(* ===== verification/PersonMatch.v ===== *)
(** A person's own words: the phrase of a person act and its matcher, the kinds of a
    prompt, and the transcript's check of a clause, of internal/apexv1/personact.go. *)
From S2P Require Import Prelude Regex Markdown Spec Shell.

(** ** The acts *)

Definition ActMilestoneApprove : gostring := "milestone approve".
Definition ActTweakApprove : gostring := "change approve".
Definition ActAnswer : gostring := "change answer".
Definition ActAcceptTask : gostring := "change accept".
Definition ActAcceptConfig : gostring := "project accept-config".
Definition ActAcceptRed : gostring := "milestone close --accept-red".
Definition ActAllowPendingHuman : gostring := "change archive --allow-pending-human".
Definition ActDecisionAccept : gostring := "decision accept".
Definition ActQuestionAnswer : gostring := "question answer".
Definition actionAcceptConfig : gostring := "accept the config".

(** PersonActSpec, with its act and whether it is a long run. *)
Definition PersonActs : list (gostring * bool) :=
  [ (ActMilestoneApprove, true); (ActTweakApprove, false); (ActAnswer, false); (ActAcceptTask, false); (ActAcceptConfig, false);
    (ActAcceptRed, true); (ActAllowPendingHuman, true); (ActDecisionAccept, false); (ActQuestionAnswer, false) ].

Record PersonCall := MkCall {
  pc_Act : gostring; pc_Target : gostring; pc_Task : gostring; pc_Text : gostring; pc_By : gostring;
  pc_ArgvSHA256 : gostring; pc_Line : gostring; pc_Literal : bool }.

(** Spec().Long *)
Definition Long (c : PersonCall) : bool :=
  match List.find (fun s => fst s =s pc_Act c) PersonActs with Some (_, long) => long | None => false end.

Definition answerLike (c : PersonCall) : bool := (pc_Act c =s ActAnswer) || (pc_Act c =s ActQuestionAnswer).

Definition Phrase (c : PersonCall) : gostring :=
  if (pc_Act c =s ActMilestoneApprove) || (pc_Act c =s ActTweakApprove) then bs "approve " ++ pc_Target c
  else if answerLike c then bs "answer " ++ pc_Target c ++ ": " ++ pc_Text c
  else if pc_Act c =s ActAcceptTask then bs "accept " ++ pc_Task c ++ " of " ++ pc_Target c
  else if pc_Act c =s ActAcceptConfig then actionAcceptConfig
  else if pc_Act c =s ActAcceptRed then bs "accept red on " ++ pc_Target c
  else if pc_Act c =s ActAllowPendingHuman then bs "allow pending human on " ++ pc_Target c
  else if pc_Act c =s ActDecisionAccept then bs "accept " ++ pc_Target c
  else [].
□ □ □ □
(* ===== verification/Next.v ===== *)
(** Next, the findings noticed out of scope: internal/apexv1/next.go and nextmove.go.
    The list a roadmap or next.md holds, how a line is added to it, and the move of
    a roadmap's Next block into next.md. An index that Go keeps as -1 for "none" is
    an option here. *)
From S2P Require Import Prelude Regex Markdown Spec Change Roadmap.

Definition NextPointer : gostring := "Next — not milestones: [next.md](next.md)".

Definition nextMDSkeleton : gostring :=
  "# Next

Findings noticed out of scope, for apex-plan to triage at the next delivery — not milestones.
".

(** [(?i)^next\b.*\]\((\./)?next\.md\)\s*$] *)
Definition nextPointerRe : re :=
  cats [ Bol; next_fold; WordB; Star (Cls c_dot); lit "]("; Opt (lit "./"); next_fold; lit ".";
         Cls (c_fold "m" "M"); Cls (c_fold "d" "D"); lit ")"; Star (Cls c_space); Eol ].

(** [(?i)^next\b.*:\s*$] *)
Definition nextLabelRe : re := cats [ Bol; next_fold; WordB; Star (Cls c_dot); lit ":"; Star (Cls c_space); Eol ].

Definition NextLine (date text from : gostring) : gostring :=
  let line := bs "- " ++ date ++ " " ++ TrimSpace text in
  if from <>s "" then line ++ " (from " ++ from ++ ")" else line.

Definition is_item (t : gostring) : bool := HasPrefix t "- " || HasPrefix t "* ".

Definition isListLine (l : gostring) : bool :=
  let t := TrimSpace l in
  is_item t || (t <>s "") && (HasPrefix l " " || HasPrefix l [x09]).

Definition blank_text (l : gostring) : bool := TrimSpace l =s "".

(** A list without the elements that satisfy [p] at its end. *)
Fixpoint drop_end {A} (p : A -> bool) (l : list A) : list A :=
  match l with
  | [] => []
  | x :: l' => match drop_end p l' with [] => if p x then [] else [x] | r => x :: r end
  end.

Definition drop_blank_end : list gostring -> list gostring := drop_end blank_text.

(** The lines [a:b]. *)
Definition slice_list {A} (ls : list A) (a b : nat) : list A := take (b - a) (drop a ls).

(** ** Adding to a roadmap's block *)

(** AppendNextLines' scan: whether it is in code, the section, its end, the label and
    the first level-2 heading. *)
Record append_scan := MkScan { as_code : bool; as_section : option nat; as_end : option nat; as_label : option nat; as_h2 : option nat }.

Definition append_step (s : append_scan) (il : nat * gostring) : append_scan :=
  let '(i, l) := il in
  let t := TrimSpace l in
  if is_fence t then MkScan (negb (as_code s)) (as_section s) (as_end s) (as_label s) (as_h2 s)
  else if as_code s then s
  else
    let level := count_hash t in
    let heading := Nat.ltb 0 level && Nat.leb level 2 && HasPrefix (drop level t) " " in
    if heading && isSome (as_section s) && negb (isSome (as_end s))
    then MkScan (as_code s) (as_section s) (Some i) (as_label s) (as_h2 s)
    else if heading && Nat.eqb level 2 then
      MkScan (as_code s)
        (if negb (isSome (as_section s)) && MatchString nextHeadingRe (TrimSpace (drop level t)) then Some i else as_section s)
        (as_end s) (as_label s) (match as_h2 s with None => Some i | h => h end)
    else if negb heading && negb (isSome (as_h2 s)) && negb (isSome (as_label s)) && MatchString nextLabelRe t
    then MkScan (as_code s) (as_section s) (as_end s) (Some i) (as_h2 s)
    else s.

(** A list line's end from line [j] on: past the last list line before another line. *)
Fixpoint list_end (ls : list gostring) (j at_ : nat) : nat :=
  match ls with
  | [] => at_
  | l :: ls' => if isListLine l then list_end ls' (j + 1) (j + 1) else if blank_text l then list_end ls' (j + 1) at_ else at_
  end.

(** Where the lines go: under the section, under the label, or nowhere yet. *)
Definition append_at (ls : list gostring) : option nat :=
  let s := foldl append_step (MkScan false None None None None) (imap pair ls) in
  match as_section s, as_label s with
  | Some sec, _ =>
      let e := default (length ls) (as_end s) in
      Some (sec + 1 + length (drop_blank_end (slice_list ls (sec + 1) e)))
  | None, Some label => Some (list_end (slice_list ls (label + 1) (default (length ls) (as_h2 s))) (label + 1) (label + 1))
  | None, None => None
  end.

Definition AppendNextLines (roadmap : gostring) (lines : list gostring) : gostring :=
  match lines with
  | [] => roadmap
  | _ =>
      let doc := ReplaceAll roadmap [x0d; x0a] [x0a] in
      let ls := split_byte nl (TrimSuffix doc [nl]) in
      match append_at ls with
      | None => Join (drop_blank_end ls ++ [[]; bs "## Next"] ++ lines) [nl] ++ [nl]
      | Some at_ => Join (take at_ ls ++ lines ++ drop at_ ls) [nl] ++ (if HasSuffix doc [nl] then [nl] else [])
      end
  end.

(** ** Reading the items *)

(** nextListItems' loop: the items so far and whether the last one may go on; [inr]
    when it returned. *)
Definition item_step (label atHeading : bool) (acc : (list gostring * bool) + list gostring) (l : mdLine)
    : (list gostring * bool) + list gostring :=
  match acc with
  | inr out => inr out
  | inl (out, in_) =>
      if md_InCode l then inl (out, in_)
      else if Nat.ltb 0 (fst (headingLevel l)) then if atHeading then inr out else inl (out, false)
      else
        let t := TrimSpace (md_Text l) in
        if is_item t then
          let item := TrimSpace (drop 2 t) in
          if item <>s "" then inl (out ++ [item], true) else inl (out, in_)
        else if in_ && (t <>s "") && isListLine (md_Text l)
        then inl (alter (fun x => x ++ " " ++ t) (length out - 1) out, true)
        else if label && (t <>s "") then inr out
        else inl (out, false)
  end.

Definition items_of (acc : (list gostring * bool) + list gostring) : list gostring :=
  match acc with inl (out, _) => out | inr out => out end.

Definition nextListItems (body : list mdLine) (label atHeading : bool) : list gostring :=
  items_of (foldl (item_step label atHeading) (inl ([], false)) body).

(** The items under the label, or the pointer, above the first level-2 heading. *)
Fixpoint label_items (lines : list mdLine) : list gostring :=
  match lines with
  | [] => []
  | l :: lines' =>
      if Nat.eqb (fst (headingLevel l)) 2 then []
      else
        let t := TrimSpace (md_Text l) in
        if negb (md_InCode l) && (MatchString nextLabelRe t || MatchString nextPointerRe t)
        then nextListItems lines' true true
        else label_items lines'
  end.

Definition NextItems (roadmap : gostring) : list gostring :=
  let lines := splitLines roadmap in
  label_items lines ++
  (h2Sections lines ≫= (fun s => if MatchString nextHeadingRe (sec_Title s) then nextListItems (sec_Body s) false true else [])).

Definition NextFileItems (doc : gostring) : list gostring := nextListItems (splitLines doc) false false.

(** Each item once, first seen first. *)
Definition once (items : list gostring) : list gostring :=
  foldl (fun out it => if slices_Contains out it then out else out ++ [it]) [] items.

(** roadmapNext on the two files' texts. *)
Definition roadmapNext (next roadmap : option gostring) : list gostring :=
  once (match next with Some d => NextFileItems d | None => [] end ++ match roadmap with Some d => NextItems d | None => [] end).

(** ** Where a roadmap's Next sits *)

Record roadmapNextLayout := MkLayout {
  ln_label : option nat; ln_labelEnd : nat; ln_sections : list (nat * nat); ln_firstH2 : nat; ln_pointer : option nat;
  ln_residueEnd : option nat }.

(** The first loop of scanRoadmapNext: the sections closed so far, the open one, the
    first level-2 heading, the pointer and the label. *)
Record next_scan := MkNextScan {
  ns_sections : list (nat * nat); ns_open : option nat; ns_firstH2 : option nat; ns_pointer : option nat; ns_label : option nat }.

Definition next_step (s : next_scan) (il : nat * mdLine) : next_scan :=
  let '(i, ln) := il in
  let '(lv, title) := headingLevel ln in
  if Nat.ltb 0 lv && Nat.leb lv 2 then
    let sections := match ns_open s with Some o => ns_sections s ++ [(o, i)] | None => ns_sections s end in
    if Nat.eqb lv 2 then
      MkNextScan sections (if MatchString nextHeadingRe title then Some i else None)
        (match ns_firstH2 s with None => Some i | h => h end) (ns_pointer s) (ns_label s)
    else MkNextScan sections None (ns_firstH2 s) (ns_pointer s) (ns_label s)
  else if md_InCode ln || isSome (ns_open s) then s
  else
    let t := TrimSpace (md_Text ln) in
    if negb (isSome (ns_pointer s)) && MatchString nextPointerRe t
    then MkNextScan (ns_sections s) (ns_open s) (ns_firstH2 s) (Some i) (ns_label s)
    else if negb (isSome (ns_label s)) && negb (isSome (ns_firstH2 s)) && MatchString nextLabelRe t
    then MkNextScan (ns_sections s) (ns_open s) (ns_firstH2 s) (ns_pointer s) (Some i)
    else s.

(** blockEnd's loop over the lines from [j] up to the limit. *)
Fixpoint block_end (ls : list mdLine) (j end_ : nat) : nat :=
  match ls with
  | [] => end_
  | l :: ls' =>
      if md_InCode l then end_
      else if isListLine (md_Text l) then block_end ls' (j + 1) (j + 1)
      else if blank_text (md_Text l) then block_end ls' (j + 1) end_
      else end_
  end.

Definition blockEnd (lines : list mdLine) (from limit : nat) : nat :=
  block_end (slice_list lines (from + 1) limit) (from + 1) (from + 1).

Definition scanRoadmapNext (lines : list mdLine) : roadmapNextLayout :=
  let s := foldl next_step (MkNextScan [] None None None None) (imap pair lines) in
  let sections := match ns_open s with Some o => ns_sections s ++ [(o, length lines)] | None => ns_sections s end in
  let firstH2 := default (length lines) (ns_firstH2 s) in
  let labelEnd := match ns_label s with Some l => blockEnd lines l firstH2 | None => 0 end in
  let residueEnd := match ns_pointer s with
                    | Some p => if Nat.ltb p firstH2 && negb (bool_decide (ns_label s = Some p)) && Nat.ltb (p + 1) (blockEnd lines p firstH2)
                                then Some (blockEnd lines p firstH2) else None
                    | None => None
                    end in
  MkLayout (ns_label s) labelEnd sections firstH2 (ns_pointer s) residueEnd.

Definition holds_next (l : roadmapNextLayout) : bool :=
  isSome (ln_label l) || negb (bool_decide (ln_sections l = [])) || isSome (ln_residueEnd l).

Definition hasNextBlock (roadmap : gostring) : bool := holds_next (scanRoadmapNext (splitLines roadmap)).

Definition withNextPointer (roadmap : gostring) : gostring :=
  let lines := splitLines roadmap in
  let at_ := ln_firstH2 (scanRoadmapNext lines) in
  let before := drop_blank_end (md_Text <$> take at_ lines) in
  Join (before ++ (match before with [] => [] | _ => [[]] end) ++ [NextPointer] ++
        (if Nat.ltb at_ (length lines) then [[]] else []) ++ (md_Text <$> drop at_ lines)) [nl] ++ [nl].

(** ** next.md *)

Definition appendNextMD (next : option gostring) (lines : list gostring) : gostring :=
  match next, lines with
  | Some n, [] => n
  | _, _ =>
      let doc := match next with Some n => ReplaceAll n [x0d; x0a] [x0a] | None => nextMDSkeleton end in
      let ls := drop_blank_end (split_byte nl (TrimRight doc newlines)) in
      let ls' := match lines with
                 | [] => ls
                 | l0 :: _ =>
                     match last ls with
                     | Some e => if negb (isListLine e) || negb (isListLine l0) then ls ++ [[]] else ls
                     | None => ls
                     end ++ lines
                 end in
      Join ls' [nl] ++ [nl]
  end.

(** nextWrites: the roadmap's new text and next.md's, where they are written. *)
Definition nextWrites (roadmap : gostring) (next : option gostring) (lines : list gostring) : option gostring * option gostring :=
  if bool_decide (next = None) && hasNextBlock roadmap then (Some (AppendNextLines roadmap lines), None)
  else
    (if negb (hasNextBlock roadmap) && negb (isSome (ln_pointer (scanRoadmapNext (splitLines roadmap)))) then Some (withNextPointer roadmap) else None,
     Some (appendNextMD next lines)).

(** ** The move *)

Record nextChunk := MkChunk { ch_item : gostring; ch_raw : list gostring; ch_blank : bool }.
□ □ □ □
• [TASK TO COMPLETE]: Line count for the string "that": please say how many lines in the entries above contain it, with no other words.

• [ANSWER FOR THE TASK]: 2